SUPPLIED DATA:
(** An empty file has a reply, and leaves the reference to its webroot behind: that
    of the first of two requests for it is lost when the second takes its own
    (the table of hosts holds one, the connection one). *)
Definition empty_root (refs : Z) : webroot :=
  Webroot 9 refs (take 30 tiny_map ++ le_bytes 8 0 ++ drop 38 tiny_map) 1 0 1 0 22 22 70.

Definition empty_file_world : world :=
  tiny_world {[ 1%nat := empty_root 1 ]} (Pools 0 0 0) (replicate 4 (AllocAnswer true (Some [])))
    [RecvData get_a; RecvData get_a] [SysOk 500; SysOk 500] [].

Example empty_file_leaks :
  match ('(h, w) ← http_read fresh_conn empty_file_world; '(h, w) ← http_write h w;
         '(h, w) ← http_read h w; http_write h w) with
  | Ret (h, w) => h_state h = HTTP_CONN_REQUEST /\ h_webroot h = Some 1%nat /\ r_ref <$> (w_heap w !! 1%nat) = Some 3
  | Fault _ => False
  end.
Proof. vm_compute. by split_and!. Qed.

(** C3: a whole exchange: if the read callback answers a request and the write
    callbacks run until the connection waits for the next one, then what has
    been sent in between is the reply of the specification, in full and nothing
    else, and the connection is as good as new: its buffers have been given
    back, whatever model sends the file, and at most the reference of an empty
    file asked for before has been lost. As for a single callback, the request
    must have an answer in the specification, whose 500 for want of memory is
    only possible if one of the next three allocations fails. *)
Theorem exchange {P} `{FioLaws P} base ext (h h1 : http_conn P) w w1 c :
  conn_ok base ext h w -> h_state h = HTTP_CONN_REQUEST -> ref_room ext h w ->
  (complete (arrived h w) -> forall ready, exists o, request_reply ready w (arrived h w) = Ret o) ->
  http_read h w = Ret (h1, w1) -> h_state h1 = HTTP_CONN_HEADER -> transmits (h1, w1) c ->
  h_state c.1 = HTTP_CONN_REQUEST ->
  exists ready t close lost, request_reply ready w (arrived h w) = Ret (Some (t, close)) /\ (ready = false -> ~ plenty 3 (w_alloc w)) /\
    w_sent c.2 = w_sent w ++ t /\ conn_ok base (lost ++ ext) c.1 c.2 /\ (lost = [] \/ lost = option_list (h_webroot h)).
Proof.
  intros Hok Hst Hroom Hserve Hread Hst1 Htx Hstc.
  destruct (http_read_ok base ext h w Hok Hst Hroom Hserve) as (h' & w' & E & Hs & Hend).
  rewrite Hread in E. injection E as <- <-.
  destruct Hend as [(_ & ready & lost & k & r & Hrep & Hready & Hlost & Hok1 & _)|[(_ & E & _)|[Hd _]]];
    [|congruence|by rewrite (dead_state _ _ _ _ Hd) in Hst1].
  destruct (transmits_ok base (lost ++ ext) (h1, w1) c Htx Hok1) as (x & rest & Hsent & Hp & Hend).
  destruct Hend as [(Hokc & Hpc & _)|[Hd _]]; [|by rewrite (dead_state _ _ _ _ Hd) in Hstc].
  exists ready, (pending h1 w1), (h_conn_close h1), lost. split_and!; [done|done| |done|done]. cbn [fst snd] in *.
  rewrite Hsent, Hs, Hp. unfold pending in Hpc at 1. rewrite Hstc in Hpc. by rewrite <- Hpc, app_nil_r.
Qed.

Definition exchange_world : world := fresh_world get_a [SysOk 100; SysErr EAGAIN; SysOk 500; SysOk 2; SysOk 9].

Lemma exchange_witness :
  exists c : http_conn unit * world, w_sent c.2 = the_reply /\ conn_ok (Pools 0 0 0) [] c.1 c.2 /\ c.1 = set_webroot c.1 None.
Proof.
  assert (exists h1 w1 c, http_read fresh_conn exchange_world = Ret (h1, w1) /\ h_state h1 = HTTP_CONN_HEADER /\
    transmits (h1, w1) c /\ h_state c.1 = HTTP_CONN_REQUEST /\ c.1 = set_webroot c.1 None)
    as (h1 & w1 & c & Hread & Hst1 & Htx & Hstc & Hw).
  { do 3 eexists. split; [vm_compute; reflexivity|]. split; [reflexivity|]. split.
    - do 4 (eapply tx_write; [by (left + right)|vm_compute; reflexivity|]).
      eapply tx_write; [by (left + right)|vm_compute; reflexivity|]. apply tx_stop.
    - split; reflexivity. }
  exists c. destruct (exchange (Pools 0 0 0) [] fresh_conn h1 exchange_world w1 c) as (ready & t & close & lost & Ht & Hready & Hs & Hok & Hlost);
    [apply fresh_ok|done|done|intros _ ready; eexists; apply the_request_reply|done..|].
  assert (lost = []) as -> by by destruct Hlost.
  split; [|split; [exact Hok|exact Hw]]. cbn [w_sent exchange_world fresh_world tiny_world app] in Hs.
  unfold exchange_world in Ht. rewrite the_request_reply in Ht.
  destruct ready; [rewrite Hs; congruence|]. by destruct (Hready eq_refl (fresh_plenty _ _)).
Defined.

WORK TO BE COMPLETED: The lines holding the string "arrived" are what is needed from the material above.

EXERCISE SOLUTION:
  (complete (arrived h w) -> forall ready, exists o, request_reply ready w (arrived h w) = Ret o) ->
  exists ready t close lost, request_reply ready w (arrived h w) = Ret (Some (t, close)) /\ (ready = false -> ~ plenty 3 (w_alloc w)) /\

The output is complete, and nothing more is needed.